La expresión de Harold finalmente se suavizó, y al fin estuvo de acuerdo.
Cierra reveló una sonrisa.
—¡Hasta mañana!
Aun así, la expresión de Harold no parecía mejorar.
Comparado con él, la cara de Draven estaba más oscura.
Su rostro estaba tan oscuro como la tinta.
Estaban actuando con tanta intimidad frente a Draven.
Él no era ciego, ¿verdad?
Cuando vio la brillante sonrisa en el rostro de ella, Draven no pudo evitar arrastrar a Cierra sin pensarlo.
—¡Sube al coche!
Cierra fue tomada por sorpresa, y los tacones altos bajo sus pies casi se torcieron.
¡Cayó directamente hacia el coche!
Al ver que su cabeza estaba a punto de golpear el coche, Draven reaccionó rápidamente.
Sus largos brazos rodearon la esbelta cintura de ella, y su otra mano protegió la parte posterior de su cabeza.
Ignorando el dolor del dorso de su mano al ser golpeado, sostuvo a Cierra para que se mantuviera firme y la miró de arriba abajo.
—¿Estás herida?
Cierra negó con la cabeza e inmediatamente alejó a Draven.
—Estoy bien.
Gracias, Sr.
Trevino.
Se subió al asiento del copiloto.
Se sentía incómoda con los tacones altos, así que se los quitó.
Luego se recostó en el asiento suave para descansar y no le dirigió una mirada a Draven.
Fuera del coche, Harold estaba asustado y culpó a Draven.
—Sr.
Trevino, no sea tan grosero con una dama.
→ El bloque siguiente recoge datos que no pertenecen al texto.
(* ===== verification/System.v ===== *)
(** * The single-processor system

    What happens to the process table between two points where no lock is
    held, one [event] at a time: a turn of the scheduler, an interrupt, and the
    calls that a process makes into proc.c.  The events are composed from the
    functions of proc.c and trap.c as the code composes them; after a swtch to
    the scheduler the scheduler's own code ([scheduler_back]) follows. *)

From S2P Require Import Prelude Mem KState Spinlock SkipList SkipListInv SkipListInsert.
From S2P Require Import SkipListDelete Mem KEnv Proc ProcQueue ProcInv ProcSwitch.
From S2P Require Import ProcLife ProcExit Boot Trap TrapInv.

Local Open Scope c_scope.

Inductive event :=
| EvSchedule                          (* one turn of the scheduler loop *)
| EvTrap (tf : trapframe)             (* an interrupt or a fault *)
| EvYield                             (* sys_yield *)
| EvSleep (ch : chan) (lk : lockid)   (* acquire(lk); ...; sleep(chan, lk) *)
| EvWakeup (ch : chan)
| EvFork (nice : Z)
| EvExit
| EvWait
| EvKill (pid : Z).

Section System.
Context {E : Type} `{HE : KEnv E} {F : fault -> Prop} `{HK : !KEnvOk E F}.
Context (stray : kst E -> nptr -> option nat).
Context (ideintr kbdintr uartintr : M (kst E) unit).
Implicit Types s : kst E.

(** The process goes on where sched suspended it: in wait, whose loop starts
    over; after the sleep of another component, which releases its lock; or
    back in user mode. *)
Definition go_on (p : nat) (ctx : kctx) : M (kst E) unit :=
  match ctx with
  | CtxSched _ (FromSleep lk) =>
      if bool_decide (lk = PtableLock) then
        r <- wait_round stray p ;;
        match r with None => scheduler_back | Some _ => ret tt end
      else release lk
  | _ => ret tt
  end.

Definition schedule_turn : M (kst E) unit :=
  r <- scheduler_pick ;;
  match r with
  | None => ret tt
  | Some p =>
      ctx <- gets (fun s => p_context (k_proc s p)) ;;
      resume p ;;
      go_on p ctx
  end.

(** Through an interrupt gate the processor clears FL_IF; iret restores it. *)
Definition interrupt (tf : trapframe) : M (kst E) unit :=
  on <- interrupts_on ;;
  cli ;;
  e <- trap_interrupt stray ideintr kbdintr uartintr tf ;;
  match e with
  | Returns => set_cpu (set_c_if on)
  | Switches => scheduler_back
  end.

Definition exec (ev : event) : M (kst E) unit :=
  match ev with
  | EvSchedule => schedule_turn
  | EvTrap tf => interrupt tf
  | EvYield => yield_enter stray ;; scheduler_back
  | EvSleep ch lk => acquire lk ;; sleep_enter stray ch (Some lk) ;; scheduler_back
  | EvWakeup ch => wakeup ch
  | EvFork nice => nicefork nice ;; ret tt
  | EvExit => exit_enter stray ;; scheduler_back
  | EvWait =>
      r <- wait_enter stray ;;
      match r with None => scheduler_back | Some _ => ret tt end
  | EvKill pid => kill pid ;; ret tt
  end.

(** When an event can happen: the scheduler runs when no process does, and the
    calls are those of a process that runs.  Traps other than system calls come
    at any time from boot on; system calls are the other events.  sleep takes
    another lock than ptable.lock, which only wait sleeps on. *)
Definition enabled (ev : event) s : Prop :=
  match ev with
  | EvSchedule => c_proc (k_cpu s) = None
  | EvTrap tf => tf_trapno tf <> T_SYSCALL /\ settled s
  | EvYield | EvWait => exists p, c_proc (k_cpu s) = Some p
  | EvSleep ch lk => lk <> PtableLock /\ exists p, c_proc (k_cpu s) = Some p
  | EvFork _ | EvExit => (exists p, c_proc (k_cpu s) = Some p) /\ settled s
  | EvWakeup _ | EvKill _ => True
  end.

(** The events that stop the machine, and with which message *)
Definition event_panic (ev : event) s : option string :=
  match ev with
  | EvTrap tf => trap_panic tf s
  | EvFork nice => if ((nice <? NICE_FIRST_LEVEL) || (NICE_LAST_LEVEL <? nice))%Z then Some "invalid nice value" else None
  | EvExit => if cur_init s then Some "init exiting" else None
  | _ => None
  end.

(** ** Every event keeps the invariant *)

Context (Hstray : forall p, p < NPROC -> stray_ok stray p).
Context (Hide : handler_ok (F := F) ideintr) (Hkbd : handler_ok (F := F) kbdintr)
  (Huart : handler_ok (F := F) uartintr).

Lemma back_inv (m : M (kst E) unit) s :
  wpf F m (fun _ s' => mid s') s -> wpf F (m ;; scheduler_back) (fun _ s' => inv s') s.
Proof.
  intros Hm. apply wpf_bind. eapply wpf_mono; [exact Hm|]. intros ? s' Hmid.
  eapply wpf_mono; [by apply wpf_wp, scheduler_back_inv|]. by intros _ s2 [? _].
Qed.

Lemma waited_inv cur t r s :
  waited cur t r s ->
  wpf F (match r with None => scheduler_back | Some _ => ret tt end) (fun _ s' => inv s') s.
Proof.
  intros Hw. destruct r as [v|]; [by destruct Hw; eapply wpf_done|]. destruct Hw as [Hmid _].
  eapply wpf_mono; [by apply wpf_wp, scheduler_back_inv|]. by intros _ s2 [? _].
Qed.

Lemma schedule_turn_ok s :
  inv s -> c_proc (k_cpu s) = None -> wpf F schedule_turn (fun _ s' => inv s') s.
Proof.
  intros Hinv Hcp. unfold schedule_turn. apply wpf_bind.
  eapply wpf_mono; [by apply wpf_wp, scheduler_pick_ok|]. intros [p|] s1; cbn beta iota.
  2: { intros [Hinv1 _]. by eapply wpf_done. }
  intros (Hp & Hst & Hpk & _). wnext.
  assert (p_context (k_proc s1 p) = p_context (k_proc s p)) as -> by (by rewrite (pk_same _ _ _ Hpk)).
  assert (ctx_ok (k_proc s p)) as Hctx by (by apply (po_ctx _ _ (b_procs _ _ (proj2 (proj2 Hinv))))).
  apply wpf_bind. eapply wpf_mono; [by apply (resume_ok (k_proc s))|]. intros ? s2. cbn beta.
  destruct (p_context (k_proc s p)) as [| |ie [|lk|]]; cbn [go_on].
  1,2,3,5: by intros [? _]; eapply wpf_done.
  intros [Hin _]. case_bool_decide as Hlk.
  - subst lk. apply wpf_bind. eapply wpf_mono; [by apply (wait_round_ok stray Hstray)|].
    intros r s3 Hw. by eapply waited_inv.
  - destruct (inside_release _ _ _ Hin) as (Hr & Hinv' & _). by eapply wpf_done.
Qed.

Lemma interrupt_ok tf s :
  inv s -> settled s ->
  match trap_panic tf s with
  | Some msg => stops (F := F) msg (interrupt tf) s
  | None => wpf F (interrupt tf) (fun _ s' => inv s') s
  end.
Proof.
  intros Hinv Hset. set (s1 := set_k_cpu (set_c_if false (k_cpu s)) s).
  assert (inv s1) as Hinv1 by (destruct Hinv as (? & ? & []); done).
  pose proof (trap_interrupt_ok stray Hstray ideintr kbdintr uartintr Hide Hkbd Huart tf s1 Hinv1 eq_refl Hset) as Ht.
  change (trap_panic tf s1) with (trap_panic tf s) in Ht.
  destruct (trap_panic tf s); unfold stops in *; unfold interrupt; wnext; wnext; apply wpf_bind.
  - eapply wpf_mono; [exact Ht|]. done.
  - eapply wpf_mono; [exact Ht|]. intros [] s2 [H2 Hcp2].
    + eapply wpf_done; [reflexivity|]. destruct H2 as (? & ? & []). done.
    + eapply wpf_mono; [by apply wpf_wp, scheduler_back_inv|]. by intros _ s3 [? _].
Qed.

Lemma fork_event_ok nice s :
  inv s -> enabled (EvFork nice) s ->
  match event_panic (EvFork nice) s with
  | Some msg => stops (F := F) msg (exec (EvFork nice)) s
  | None => wpf F (exec (EvFork nice)) (fun _ s' => inv s') s
  end.
Proof.
  intros Hinv ([p Hcp] & Hcwd & _). specialize (Hcwd p Hcp). cbn [event_panic exec].
  destruct ((nice <? NICE_FIRST_LEVEL) || (NICE_LAST_LEVEL <? nice))%Z eqn:Hn.
  - unfold stops, wpf, bind, nicefork. rewrite Hn. by right.
  - apply orb_false_iff in Hn as [H1%Z.ltb_ge H2%Z.ltb_ge]. destruct (p_cwd (k_proc s p)) as [ip|] eqn:Hip; [|done].
    apply wpf_bind. eapply wpf_mono; [by eapply nicefork_ok|]. intros r s' [? _]. by eapply wpf_done.
Qed.

Lemma exit_event_ok s :
  inv s -> enabled EvExit s ->
  match event_panic EvExit s with
  | Some msg => stops (F := F) msg (exec EvExit) s
  | None => wpf F (exec EvExit) (fun _ s' => inv s') s
  end.
Proof.
  intros Hinv ([p Hcp] & Hcwd & [i Hi]). specialize (Hcwd p Hcp). cbn [event_panic exec]. unfold cur_init. rewrite Hcp.
  case_bool_decide as Hini.
  - destruct (exit_init_panics stray s p Hinv Hcp Hini) as [s' Hp]. unfold stops, wpf, bind. rewrite Hp. by right.
  - destruct (p_cwd (k_proc s p)) as [ip|] eqn:Hip; [|done]. apply back_inv.
    eapply wpf_mono; [eapply (exit_enter_ok stray Hstray p i ip); congruence|]. by intros _ s' [? _].
Qed.

(** An event ends in its panic, if it has one, and else with the invariant. *)
Lemma exec_ok ev s :
  inv s -> enabled ev s ->
  match event_panic ev s with
  | Some msg => stops (F := F) msg (exec ev) s
  | None => wpf F (exec ev) (fun _ s' => inv s') s
  end.
Proof.
  intros Hinv Hen. destruct ev as [|tf| |ch lk|ch|nice| | |pid]; [| | | | |by apply fork_event_ok|by apply exit_event_ok|..].
  - by apply schedule_turn_ok.
  - by apply interrupt_ok; destruct Hen.
  - destruct Hen as [p Hcp]. apply back_inv. eapply wpf_mono; [by apply wpf_wp, (yield_enter_mid stray Hstray s p)|].
    by intros _ s' [? _].
  - destruct Hen as (Hlk & p & Hcp). destruct (inside_acquire lk _ s Hinv Hcp) as [Ha (Hl & Hq & Hb & Hcp1)].
    cbn [event_panic exec]. eapply wpf_step; [exact Ha|]. apply back_inv.
    eapply wpf_mono; [by apply wpf_wp, (sleep_enter_mid stray Hstray _ p)|]. by intros _ s' [? _].
  - eapply wpf_mono; [by apply wpf_wp, wakeup_ok|]. by intros _ s' [? _].
  - destruct Hen as [p Hcp]. cbn [event_panic exec]. apply wpf_bind.
    eapply wpf_mono; [by apply (wait_enter_ok stray Hstray p)|]. intros r s' Hw. by eapply waited_inv.
  - cbn [event_panic exec]. apply wpf_bind. eapply wpf_mono; [by apply wpf_wp, kill_ok|]. intros r s' [? _]. by eapply wpf_done.
Qed.

Lemma exec_done_inv ev s s' : inv s -> enabled ev s -> exec ev s = Done tt s' -> inv s'.
Proof.
  intros Hinv Hen Hx. pose proof (exec_ok ev s Hinv Hen) as Hok. unfold stops, wpf in Hok. rewrite Hx in Hok.
  by destruct (event_panic ev s).
Qed.

(** ** Reachable states *)

Inductive reachable (e : E) : kst E -> Prop :=
| reach_boot s : (pinit ;; userinit) (boot e) = Done tt s -> reachable e s
| reach_step s ev s' : reachable e s -> enabled ev s -> exec ev s = Done tt s' -> reachable e s'
| reach_env s e' : reachable e s -> ke_inv e' -> reachable e (set_k_env e' s).

Lemma reachable_inv_lemma e s : ke_inv e -> reachable e s -> inv s.
Proof.
  intros He. induction 1 as [s Hs|s ev s' _ IH Hen Hx|s e' _ IH He'].
  - pose proof (pinit_ok e He) as Hp. apply wp_done in Hp as ([] & s1 & Hp & He1 & Henv).
    rewrite (bind_done _ _ _ _ _ Hp) in Hs.
    pose proof (userinit_ok s1 He1) as Hu. unfold wpf in Hu. rewrite Hs in Hu. by destruct Hu.
  - by apply (exec_done_inv ev s).
  - by apply inv_env.
Qed.

End System.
¡Si no fuera por él, Cierra no habría estado a punto de caerse!
Draven estaba enojado.
Cuando escuchó las palabras de Harold, volvió fríamente la cabeza.
—No se preocupe, Sr.
Bernard-Barton.
Cuidaré bien de Cierra.
Pero usted, Sr.
Bernard-Barton, debería recordarle a su primo que no codicie a una mujer que aún no se ha divorciado.
Los hombres también pueden ser destructores de hogares.
Entonces, cerró de golpe la puerta del coche.
Cierra estaba tan sorprendida que abrió los ojos y se frotó las orejas con impaciencia.
¡Loco Draven!
Cuando Draven entró al coche, ella se dio la vuelta y se acurrucó en el asiento del copiloto.
Su cabeza miraba por la ventana.
No quería mirarlo.
Draven la miró de reojo y condujo alrededor de la piscina frente al lugar.
¡La velocidad del coche era tan alta que casi envía a Cierra volando!
Agarró la manija con fuerza y apenas logró evitar caerse sobre el asiento del conductor.
Sin embargo, tan pronto como llegaron a la carretera, la velocidad del coche no mostró señales de disminuir.
Incluso aceleró.
—Draven, ¿puedes reducir la velocidad?
—Cierra finalmente dijo.
Draven hizo oídos sordos e incluso adelantó a otros coches.
La sensación de empuje hacia atrás y los coches a su lado casi hicieron que Cierra gritara de miedo.
No pudo evitar cerrar los ojos.
—Draven, ¿puedes bajar la velocidad?
¡Tengo miedo!
No sabía si su voz estaba realmente temblando, pero hizo que él finalmente redujera la velocidad del coche.
La velocidad del coche se estabilizó, y una voz baja y fría llegó lentamente.
—Aléjate de la gente de la familia Barton.
Cierra todavía estaba en shock, pero dijo:
—¿Entonces puedes alejarte de Aleah?